• [Task brief]:
Within the entries below, find the portion that opens with the line containing "Inductive command := CatUptime" and closes with the line containing "Record dial := Dial". Retype that portion exactly and only.

*****

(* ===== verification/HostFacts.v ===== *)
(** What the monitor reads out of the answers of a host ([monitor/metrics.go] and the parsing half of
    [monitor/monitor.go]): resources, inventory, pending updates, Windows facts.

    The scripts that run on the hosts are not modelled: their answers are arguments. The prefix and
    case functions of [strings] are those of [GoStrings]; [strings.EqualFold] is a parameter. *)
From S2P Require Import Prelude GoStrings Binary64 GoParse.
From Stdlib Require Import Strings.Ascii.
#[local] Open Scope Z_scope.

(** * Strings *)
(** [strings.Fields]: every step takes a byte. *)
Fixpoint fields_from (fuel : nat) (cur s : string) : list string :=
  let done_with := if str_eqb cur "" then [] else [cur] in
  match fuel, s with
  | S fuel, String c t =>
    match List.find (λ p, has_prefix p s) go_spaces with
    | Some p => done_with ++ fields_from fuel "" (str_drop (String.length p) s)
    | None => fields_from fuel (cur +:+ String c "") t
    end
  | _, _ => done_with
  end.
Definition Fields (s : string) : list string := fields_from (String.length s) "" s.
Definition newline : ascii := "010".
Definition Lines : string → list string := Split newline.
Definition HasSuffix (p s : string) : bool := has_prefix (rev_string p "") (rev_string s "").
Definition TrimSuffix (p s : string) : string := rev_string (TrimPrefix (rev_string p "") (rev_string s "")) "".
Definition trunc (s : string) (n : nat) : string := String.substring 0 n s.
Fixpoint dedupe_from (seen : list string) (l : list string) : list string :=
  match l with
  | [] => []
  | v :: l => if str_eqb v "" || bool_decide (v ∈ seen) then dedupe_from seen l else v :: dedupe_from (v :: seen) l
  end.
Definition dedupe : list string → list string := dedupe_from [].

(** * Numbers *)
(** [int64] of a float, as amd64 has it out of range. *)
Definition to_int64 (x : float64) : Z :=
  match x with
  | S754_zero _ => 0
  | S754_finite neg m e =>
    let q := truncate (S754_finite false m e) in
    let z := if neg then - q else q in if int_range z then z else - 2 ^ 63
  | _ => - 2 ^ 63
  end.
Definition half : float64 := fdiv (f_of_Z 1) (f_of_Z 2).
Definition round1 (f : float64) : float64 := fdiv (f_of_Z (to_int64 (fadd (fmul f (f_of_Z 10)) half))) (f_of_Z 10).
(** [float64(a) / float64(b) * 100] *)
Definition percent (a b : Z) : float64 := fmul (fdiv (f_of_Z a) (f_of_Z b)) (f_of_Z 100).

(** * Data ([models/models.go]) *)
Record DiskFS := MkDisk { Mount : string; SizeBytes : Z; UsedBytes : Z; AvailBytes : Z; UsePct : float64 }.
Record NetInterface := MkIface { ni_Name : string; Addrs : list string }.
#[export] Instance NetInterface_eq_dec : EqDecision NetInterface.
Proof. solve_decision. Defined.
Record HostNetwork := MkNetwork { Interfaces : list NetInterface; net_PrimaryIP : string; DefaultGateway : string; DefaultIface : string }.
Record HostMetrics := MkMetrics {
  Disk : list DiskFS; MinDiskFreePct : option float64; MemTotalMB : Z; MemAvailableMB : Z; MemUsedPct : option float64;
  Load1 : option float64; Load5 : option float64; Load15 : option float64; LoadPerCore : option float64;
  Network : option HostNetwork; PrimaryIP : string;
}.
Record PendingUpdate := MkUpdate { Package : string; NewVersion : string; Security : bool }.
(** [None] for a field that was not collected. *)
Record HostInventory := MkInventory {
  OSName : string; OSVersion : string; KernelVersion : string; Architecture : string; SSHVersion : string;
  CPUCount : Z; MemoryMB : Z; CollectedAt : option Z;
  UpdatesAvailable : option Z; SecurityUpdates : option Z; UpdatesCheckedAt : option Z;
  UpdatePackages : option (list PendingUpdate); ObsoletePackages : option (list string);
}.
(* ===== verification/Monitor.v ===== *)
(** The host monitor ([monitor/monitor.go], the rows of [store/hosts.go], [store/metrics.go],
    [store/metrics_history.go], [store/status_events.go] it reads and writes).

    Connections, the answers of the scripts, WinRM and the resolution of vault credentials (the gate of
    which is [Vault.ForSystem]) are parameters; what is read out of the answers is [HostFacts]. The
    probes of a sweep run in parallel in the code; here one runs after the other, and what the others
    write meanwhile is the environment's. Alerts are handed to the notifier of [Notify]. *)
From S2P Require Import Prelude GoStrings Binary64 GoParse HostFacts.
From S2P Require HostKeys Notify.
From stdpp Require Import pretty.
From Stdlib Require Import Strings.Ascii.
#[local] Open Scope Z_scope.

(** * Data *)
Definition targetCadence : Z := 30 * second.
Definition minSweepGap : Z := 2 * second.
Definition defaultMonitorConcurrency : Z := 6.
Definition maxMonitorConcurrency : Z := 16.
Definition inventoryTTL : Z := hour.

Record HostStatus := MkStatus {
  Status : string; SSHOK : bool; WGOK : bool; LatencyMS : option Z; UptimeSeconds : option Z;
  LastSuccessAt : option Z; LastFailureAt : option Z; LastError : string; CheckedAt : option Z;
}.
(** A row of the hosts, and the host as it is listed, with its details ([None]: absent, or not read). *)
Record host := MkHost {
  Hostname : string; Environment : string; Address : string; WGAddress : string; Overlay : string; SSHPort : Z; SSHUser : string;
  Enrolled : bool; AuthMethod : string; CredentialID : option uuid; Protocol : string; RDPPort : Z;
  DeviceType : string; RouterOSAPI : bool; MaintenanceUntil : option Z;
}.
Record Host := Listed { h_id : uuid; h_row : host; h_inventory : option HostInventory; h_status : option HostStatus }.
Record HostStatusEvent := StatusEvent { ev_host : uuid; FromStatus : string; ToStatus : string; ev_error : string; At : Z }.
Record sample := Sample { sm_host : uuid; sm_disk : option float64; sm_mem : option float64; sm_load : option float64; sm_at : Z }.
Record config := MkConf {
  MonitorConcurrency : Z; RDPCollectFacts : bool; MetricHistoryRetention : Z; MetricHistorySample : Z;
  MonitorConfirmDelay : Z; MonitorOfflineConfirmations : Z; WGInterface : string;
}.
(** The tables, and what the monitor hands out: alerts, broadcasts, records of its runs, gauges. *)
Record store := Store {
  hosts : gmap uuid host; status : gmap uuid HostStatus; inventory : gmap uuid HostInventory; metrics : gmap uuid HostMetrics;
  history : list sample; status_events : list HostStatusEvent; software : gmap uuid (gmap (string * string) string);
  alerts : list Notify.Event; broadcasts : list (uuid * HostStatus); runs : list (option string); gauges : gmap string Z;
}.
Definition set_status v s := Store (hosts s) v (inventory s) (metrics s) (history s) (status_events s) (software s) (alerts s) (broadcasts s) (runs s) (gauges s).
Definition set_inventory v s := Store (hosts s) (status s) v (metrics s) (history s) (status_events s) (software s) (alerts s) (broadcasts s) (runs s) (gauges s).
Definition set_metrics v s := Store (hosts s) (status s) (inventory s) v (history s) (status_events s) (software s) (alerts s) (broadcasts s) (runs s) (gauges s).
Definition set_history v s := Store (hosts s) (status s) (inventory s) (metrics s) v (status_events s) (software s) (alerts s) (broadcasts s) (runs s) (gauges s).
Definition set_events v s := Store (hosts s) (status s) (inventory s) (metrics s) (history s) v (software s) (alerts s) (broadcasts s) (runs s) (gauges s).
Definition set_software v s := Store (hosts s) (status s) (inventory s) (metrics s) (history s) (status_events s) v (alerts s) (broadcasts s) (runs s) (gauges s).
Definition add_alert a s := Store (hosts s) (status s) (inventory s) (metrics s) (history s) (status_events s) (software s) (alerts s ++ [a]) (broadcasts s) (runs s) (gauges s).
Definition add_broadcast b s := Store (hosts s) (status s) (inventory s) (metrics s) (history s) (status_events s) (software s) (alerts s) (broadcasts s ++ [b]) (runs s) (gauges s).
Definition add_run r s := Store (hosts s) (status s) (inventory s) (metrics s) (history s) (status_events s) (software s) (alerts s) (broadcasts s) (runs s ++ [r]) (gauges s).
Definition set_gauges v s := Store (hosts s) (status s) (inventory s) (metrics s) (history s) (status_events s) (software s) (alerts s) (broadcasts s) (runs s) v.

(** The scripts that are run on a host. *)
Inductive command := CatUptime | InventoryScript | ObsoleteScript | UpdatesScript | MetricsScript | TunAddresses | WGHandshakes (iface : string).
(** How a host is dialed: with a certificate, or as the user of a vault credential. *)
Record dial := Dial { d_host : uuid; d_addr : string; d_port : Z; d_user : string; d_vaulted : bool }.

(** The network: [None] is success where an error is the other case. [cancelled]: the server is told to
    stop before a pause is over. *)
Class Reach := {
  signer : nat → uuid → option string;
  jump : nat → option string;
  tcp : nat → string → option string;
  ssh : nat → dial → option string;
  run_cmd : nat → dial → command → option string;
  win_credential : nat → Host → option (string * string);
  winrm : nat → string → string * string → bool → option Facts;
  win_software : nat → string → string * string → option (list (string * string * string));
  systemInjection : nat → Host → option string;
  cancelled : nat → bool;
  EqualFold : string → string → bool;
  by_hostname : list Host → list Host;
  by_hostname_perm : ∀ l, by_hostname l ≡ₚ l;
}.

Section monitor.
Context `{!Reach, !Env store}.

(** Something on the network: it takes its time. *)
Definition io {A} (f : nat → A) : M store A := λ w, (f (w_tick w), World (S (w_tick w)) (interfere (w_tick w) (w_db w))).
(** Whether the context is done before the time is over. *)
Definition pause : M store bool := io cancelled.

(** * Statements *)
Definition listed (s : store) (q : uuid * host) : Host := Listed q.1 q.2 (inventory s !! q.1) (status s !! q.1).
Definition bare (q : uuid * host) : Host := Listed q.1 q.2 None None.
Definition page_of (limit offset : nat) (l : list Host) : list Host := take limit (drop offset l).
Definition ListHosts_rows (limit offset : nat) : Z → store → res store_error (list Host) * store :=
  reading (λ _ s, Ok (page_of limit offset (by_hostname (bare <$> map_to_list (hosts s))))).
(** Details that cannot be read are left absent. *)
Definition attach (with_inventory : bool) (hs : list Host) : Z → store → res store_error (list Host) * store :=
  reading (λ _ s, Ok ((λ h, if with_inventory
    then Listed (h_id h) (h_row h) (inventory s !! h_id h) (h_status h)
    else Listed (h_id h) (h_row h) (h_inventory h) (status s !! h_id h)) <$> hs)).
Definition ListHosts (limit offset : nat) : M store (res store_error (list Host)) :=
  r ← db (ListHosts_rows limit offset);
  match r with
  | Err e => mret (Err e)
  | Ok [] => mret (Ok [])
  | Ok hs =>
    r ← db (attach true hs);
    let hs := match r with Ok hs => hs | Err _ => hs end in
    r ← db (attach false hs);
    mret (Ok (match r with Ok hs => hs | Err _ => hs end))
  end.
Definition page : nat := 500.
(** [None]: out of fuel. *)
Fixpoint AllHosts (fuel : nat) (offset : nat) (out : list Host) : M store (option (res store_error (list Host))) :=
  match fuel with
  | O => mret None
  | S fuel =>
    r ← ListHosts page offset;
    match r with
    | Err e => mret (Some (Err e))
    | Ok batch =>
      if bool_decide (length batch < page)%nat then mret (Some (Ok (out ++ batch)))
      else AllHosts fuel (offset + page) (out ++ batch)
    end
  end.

*****

• [Problem solution]:
Inductive command := CatUptime | InventoryScript | ObsoleteScript | UpdatesScript | MetricsScript | TunAddresses | WGHandshakes (iface : string).
(** How a host is dialed: with a certificate, or as the user of a vault credential. *)
Record dial := Dial { d_host : uuid; d_addr : string; d_port : Z; d_user : string; d_vaulted : bool }.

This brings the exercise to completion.